Sailor was tending toward difficult maps but Sequel is a demonstrably simpler outing than QUIKISGD. Most of the monsters are easily slaughtered imps and Hell nobles who succumb at one speed or another to the shotgun, chaingun, and SSG. A lot of the mass is in the starting area which has the most complex layout portion thanks to cage bars on several sides and a balcony looking out into the sewers that kick off the rest of the level. The incredibly close proximity of the two keys is odd for such a tiny map which flies in the face of smooth flow but Malcolm was never one to let the level play itself, so to speak.


Once you get past the starting zone you're treated to a linear trek through some tight but cool environments including a chamber with a rocket launcher on a pillar, a wooden outdoor area featuring caged-in dead trees and banner pillars, and then an ascending marble staircase. The last bit reminds me of the final room from Sailor's older RULER, just not quite as architecturally interesting and considerably easier since the author affords you an invul sphere for the big end-of-level ambush. It's good that he does, though, otherwise the arch-vile spoiler would ruin your day. The leadup to the finale displays another instance of Malcolm thumbing his nose at smooth flow with some slow descending elevators. They aren't quick but they do build up the tension.
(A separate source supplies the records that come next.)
(* ===== verification/Queues.v ===== *)
(** * Queues: threads on the ready list and on waiting lists

    A thread is on at most one queue of the kernel at a time, because all of
    them link the same node of its control block ([general_tag]).  [queues]
    says that the list memory represents a map from list heads to sequences of
    threads in this way; the lemmas say what the list calls do to it. *)
From S2P Require Import Prelude Lists ListProofs ListSpec Kernel.

Abbreviation queue_map := (gmap Z (list Z)).

(** [T] are the threads whose control blocks exist. *)
Record queues (h : lheap) (T : Z -> Prop) (Q : queue_map) : Prop := {
  q_dll : forall a xs, Q !! a = Some xs -> dll h a (general_tag <$> xs);
  q_in : forall a xs t, Q !! a = Some xs -> t ∈ xs -> T t;
  q_one : forall a b xs ys t, Q !! a = Some xs -> Q !! b = Some ys -> t ∈ xs -> t ∈ ys -> a = b;
  q_node : forall t, T t -> mapped h (general_tag t);
  q_head : forall a xs t, Q !! a = Some xs -> T t -> general_tag t <> a
}.

(** A thread that is on no queue. *)
Definition off_queues (Q : queue_map) (t : Z) : Prop := forall a xs, Q !! a = Some xs -> t ∉ xs.

(** Memory changed at most at the head of a queue and at nodes of threads. *)
Definition queue_frame (a : Z) (T : Z -> Prop) (h h' : lheap) : Prop :=
  (forall p, p <> a -> (forall t, T t -> p <> general_tag t) -> h' !! p = h !! p) /\
  (forall p, mapped h p -> mapped h' p).

Section facts.
Implicit Types (h : lheap) (T : Z -> Prop) (Q : queue_map) (xs ys : list Z).

Lemma general_tag_inj t u : general_tag t = general_tag u -> t = u.
Proof. unfold general_tag. lia. Qed.
#[export] Instance general_tag_Inj : Inj (=) (=) general_tag.
Proof. intros ??. apply general_tag_inj. Qed.
Lemma of_general_tag_tag t : of_general_tag (general_tag t) = t.
Proof. unfold of_general_tag, general_tag. lia. Qed.
Lemma elem_tags t xs : general_tag t ∈ general_tag <$> xs <-> t ∈ xs.
Proof.
  rewrite list_elem_of_fmap. split; [intros (u & ->%general_tag_inj & ?); done|].
  intros. by exists t.
Qed.
Lemma not_elem_tags p xs : (forall t, t ∈ xs -> p <> general_tag t) -> p ∉ general_tag <$> xs.
Proof. intros Hp (t & -> & Ht)%list_elem_of_fmap. by destruct (Hp t Ht). Qed.

Lemma queues_heads h T Q a b xs ys :
  queues h T Q -> Q !! a = Some xs -> Q !! b = Some ys -> b ∉ general_tag <$> xs.
Proof.
  intros HQ Ha Hb. apply not_elem_tags. intros t Ht E.
  apply (q_head _ _ _ HQ b ys t Hb); [by apply (q_in _ _ _ HQ a xs)|done].
Qed.

(** Replacing one queue, when the memory changed only at its head, at its
    nodes and at nodes on no queue. *)
Lemma queues_update h h' T Q a xs ys (ts : list Z) :
  queues h T Q -> Q !! a = Some xs ->
  dll h' a (general_tag <$> ys) ->
  unchanged_except (a :: (general_tag <$> ts)) h h' ->
  (forall t, t ∈ ys -> t ∈ ts) ->
  (forall t, t ∈ ts -> T t /\ (t ∈ xs \/ off_queues Q t)) ->
  queues h' T (<[a := ys]> Q).
Proof.
  intros HQ Ha Hd [Hu Hm] Hys Hts.
  assert (forall b zs t, b <> a -> Q !! b = Some zs -> t ∈ zs -> t ∉ ts) as Hother.
  { intros b zs t Hne Hb Hz Ht. destruct (Hts t Ht) as [_ [Hx|Hoff]]; [|by eapply Hoff].
    destruct Hne. by eapply (q_one _ _ _ HQ). }
  split.
  - intros b zs. rewrite lookup_insert. case_decide; [subst; by intros [= <-]|]. intros Hb.
    eapply dll_frame; [by apply HQ|]. intros p Hp. apply Hu. intros Hin'.
    apply list.elem_of_cons in Hp as [->|Hp]; apply list.elem_of_cons in Hin' as [->|Hin'].
    + done.
    + apply list_elem_of_fmap in Hin' as (t & -> & Ht).
      by eapply (q_head _ _ _ HQ _ zs t Hb); [apply Hts|].
    + by eapply (queues_heads _ _ _ b a zs xs HQ Hb Ha).
    + apply list_elem_of_fmap in Hin' as (t & -> & Ht). apply (proj1 (elem_tags _ _)) in Hp.
      by apply (Hother b zs t).
  - intros b zs t. rewrite lookup_insert. case_decide; [subst; intros [= <-]|intros Hb]; [|by eapply q_in].
    intros Ht. by apply Hts, Hys.
  - intros b c zs ws t. rewrite !lookup_insert. repeat case_decide; subst; try done.
    + intros [= <-] Hc Ht1 Ht2. destruct (Hother c ws t); [done..|by apply Hys].
    + intros Hb [= <-] Ht1 Ht2. destruct (Hother b zs t); [done..|by apply Hys].
    + by eapply q_one.
  - intros t Ht. by apply Hm, (q_node _ _ _ HQ).
  - intros b zs t. rewrite lookup_insert. case_decide; [subst; intros _|]; by eapply (q_head _ _ _ HQ).
Qed.

Lemma queue_frame_refl a T h : queue_frame a T h h.
Proof. done. Qed.
Lemma queue_frame_trans a T h1 h2 h3 : queue_frame a T h1 h2 -> queue_frame a T h2 h3 -> queue_frame a T h1 h3.
Proof. intros [H1 M1] [H2 M2]. split; [|auto]. intros p Hp Ht. by rewrite H2, H1. Qed.
Lemma queue_frame_ext a T T' h h' : (forall t, T t <-> T' t) -> queue_frame a T h h' -> queue_frame a T' h h'.
Proof. intros HT [H M]. split; [|done]. intros p Hp Ht. apply H; [done|]. intros t. rewrite HT. apply Ht. Qed.
Lemma queue_frame_of a T h h' (ts : list Z) :
  unchanged_except (a :: (general_tag <$> ts)) h h' -> (forall t, t ∈ ts -> T t) -> queue_frame a T h h'.
Proof.
  intros [Hu Hm] Hts. split; [|done]. intros p Hp Ht. apply Hu. apply list.not_elem_of_cons. split; [done|].
  apply not_elem_tags. intros t Hin. apply Ht. by apply Hts.
Qed.
End facts.

Section calls.
Context {S : Type} {L : HasLists S}.
Implicit Types (s : S) (T : Z -> Prop) (Q : queue_map) (xs : list Z).

(** The nodes that change are those of the queue and of [t]. *)
Lemma q_push_tail_framed s T Q a xs t :
  queues (lists s) T Q -> Q !! a = Some xs -> T t -> off_queues Q t ->
  exists h', list_add_tail (general_tag t) a s = Ok (tt, set_lists h' s) /\
    queues h' T (<[a := xs ++ [t]]> Q) /\ unchanged_except (a :: (general_tag <$> t :: xs)) (lists s) h'.
Proof.
  intros HQ Ha Ht Hoff.
  destruct (list_add_tail_ok s (general_tag t) a (general_tag <$> xs)) as (h' & E & Hd & Hu).
  - by apply HQ.
  - apply list.not_elem_of_cons. rewrite elem_tags. split; [by eapply (q_head _ _ _ HQ)|by apply (Hoff a)].
  - by apply (q_node _ _ _ HQ).
  - assert (unchanged_except (a :: (general_tag <$> t :: xs)) (lists s) h') as Hu'.
    { eapply unchanged_sub; [done|]. intros p. rewrite fmap_cons, !list.elem_of_cons. tauto. }
    exists h'. split_and!; [done| |done].
    eapply (queues_update _ _ _ _ _ _ _ (t :: xs)); [done..| |done| |].
    + by rewrite fmap_app.
    + intros u. rewrite list.elem_of_app, !list.elem_of_cons, elem_of_nil. tauto.
    + intros u [->|Hx]%list.elem_of_cons; [by auto|]. split; [by eapply q_in|by left].
Qed.
Lemma q_push_tail s T Q a xs t :
  queues (lists s) T Q -> Q !! a = Some xs -> T t -> off_queues Q t ->
  exists h', list_add_tail (general_tag t) a s = Ok (tt, set_lists h' s) /\
    queues h' T (<[a := xs ++ [t]]> Q).
Proof. intros HQ Ha Ht Hoff. destruct (q_push_tail_framed s T Q a xs t HQ Ha Ht Hoff) as (h' & ? & ? & _). by exists h'. Qed.

Lemma q_push_front_framed s T Q a xs t :
  queues (lists s) T Q -> Q !! a = Some xs -> T t -> off_queues Q t ->
  exists h', list_add (general_tag t) a s = Ok (tt, set_lists h' s) /\
    queues h' T (<[a := t :: xs]> Q) /\ unchanged_except (a :: (general_tag <$> t :: xs)) (lists s) h'.
Proof.
  intros HQ Ha Ht Hoff.
  destruct (list_add_ok s (general_tag t) a (general_tag <$> xs)) as (h' & E & Hd & Hu).
  - by apply HQ.
  - apply list.not_elem_of_cons. rewrite elem_tags. split; [by eapply (q_head _ _ _ HQ)|by apply (Hoff a)].
  - by apply (q_node _ _ _ HQ).
  - assert (unchanged_except (a :: (general_tag <$> t :: xs)) (lists s) h') as Hu'.
    { eapply unchanged_sub; [done|]. intros p. rewrite fmap_cons, !list.elem_of_cons. tauto. }
    exists h'. split_and!; [done| |done].
    eapply (queues_update _ _ _ _ _ _ _ (t :: xs)); [done..|].
    intros u [->|Hx]%list.elem_of_cons; [by auto|]. split; [by eapply q_in|by left].
Qed.
Lemma q_push_front s T Q a xs t :
  queues (lists s) T Q -> Q !! a = Some xs -> T t -> off_queues Q t ->
  exists h', list_add (general_tag t) a s = Ok (tt, set_lists h' s) /\
    queues h' T (<[a := t :: xs]> Q).
Proof. intros HQ Ha Ht Hoff. destruct (q_push_front_framed s T Q a xs t HQ Ha Ht Hoff) as (h' & ? & ? & _). by exists h'. Qed.

Lemma q_pop_framed s T Q a xs t :
  queues (lists s) T Q -> Q !! a = Some (t :: xs) ->
  exists h', list_pop a s = Ok (general_tag t, set_lists h' s) /\
    queues h' T (<[a := xs]> Q) /\ off_queues (<[a := xs]> Q) t /\
    dll h' (general_tag t) [] /\ unchanged_except (a :: (general_tag <$> t :: xs)) (lists s) h'.
Proof.
  intros HQ Ha.
  destruct (list_pop_ok s a (general_tag t) (general_tag <$> xs)) as (h' & E & Hd & Hs & Hu).
  { by apply (q_dll _ _ _ HQ a (t :: xs)). }
  exists h'. split_and!; [done| | |done|done].
  - eapply (queues_update _ _ _ _ _ _ _ (t :: xs)); [done..|set_solver|].
    intros u Hu'. split; [by eapply q_in|by left].
  - intros b zs. rewrite lookup_insert. case_decide as Hab; [subst; intros [= <-]|intros Hb Ht].
    + pose proof (q_dll _ _ _ HQ _ _ Ha) as [_ Hn]. rewrite fmap_cons in Hn. nodup_hyps.
      rewrite <-elem_tags. done.
    + destruct Hab. eapply (q_one _ _ _ HQ); [done..| |done]. by left.
Qed.

Lemma q_pop s T Q a xs t :
  queues (lists s) T Q -> Q !! a = Some (t :: xs) ->
  exists h', list_pop a s = Ok (general_tag t, set_lists h' s) /\
    queues h' T (<[a := xs]> Q) /\ off_queues (<[a := xs]> Q) t /\
    dll h' (general_tag t) [].
Proof. intros HQ Ha. destruct (q_pop_framed s T Q a xs t HQ Ha) as (h' & ? & ? & ? & ? & _). by exists h'. Qed.

Lemma q_empty s T Q a xs :
  queues (lists s) T Q -> Q !! a = Some xs ->
  list_is_empty a s = Ok (bool_decide (xs = []), s).
Proof.
  intros HQ Ha. rewrite (list_is_empty_ok s a (general_tag <$> xs)) by by apply HQ.
  do 2 f_equal. apply bool_decide_ext. destruct xs; naive_solver.
Qed.

Lemma q_find s T Q a xs t fuel :
  queues (lists s) T Q -> Q !! a = Some xs -> T t -> t ∉ xs -> (length xs < fuel)%nat ->
  list_find_element fuel (general_tag t) a s = Ok (false, s).
Proof.
  intros HQ Ha Ht Hx Hf. rewrite (list_find_element_ok fuel s _ _ (general_tag <$> xs)).
  - rewrite bool_decide_false; [done|]. intros Hin. apply Hx, elem_tags.
    unfold front in Hin. eapply (subseteq_take (pred _)); done.
  - by apply HQ.
  - by eapply (q_head _ _ _ HQ).
  - by rewrite length_fmap.
Qed.

Lemma q_nodup h T Q a xs : queues h T Q -> Q !! a = Some xs -> NoDup xs.
Proof.
  intros HQ Ha. pose proof (q_dll _ _ _ HQ _ _ Ha) as [_ [_ Hn]%list.NoDup_cons].
  by apply NoDup_fmap_1 in Hn.
Qed.
End calls.

(** ** Deciding [queues] for a given memory *)
Section checking.
#[export] Instance seg_dec h a xs b : Decision (seg h a xs b).
Proof. revert a. induction xs as [|x xs IH]; intros a; simpl; apply _. Defined.
#[export] Instance dll_dec h a xs : Decision (dll h a xs).
Proof. unfold dll. apply _. Defined.

Definition queues_check (h : lheap) (ts : gmap Z TCB) (Q : queue_map) : Prop :=
  map_Forall (fun a xs => dll h a (general_tag <$> xs) /\ Forall (fun t => is_Some (ts !! t)) xs /\
    map_Forall (fun t _ => general_tag t <> a) ts /\
    map_Forall (fun b ys => a = b \/ Forall (fun t => t ∉ ys) xs) Q) Q /\
  map_Forall (fun t _ => is_Some (h !! general_tag t)) ts.
#[export] Instance queues_check_dec h ts Q : Decision (queues_check h ts Q).
Proof. unfold queues_check. apply _. Defined.
Lemma queues_by_check h ts Q : queues_check h ts Q -> queues h (fun t => is_Some (ts !! t)) Q.
Proof.
  intros [HQ Hn]. split.
  - intros a xs Ha. by apply (HQ a xs Ha).
  - intros a xs t Ha Ht. destruct (HQ a xs Ha) as (_ & Hx & _). by eapply list.Forall_forall in Hx.
  - intros a b xs ys t Ha Hb Hx Hy. destruct (HQ a xs Ha) as (_ & _ & _ & Hd). destruct (Hd b ys Hb) as [|Hf]; [done|].
    by eapply list.Forall_forall in Hf.
  - intros t [x Hx]. by apply (Hn t x).
  - intros a xs t Ha [x Hx]. destruct (HQ a xs Ha) as (_ & _ & Hh & _). by apply (Hh t x).
Qed.
End checking.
QUIKISG2 is another fun and short release from Sailor's early days. It's a very different level compared to the ball-busting difficulty of his CHORD series but should be a shoe-in if you're looking for a momentary Doom diversion of at least moderate quality. It's too bad that he never deigned to craft a megaWAD of these sorts of scenarios or we would have yet another rival for Demonfear or the early parts of Scythe.





THE QUICK AND THE QUICKER

2 comments:

  1. A bit of Malcolm Sailor trivia: he released a Quake map in 1997 called Ephermerality, that is one of the first (maybe the first?) single-player Quake maps to require a rocket jump to progress.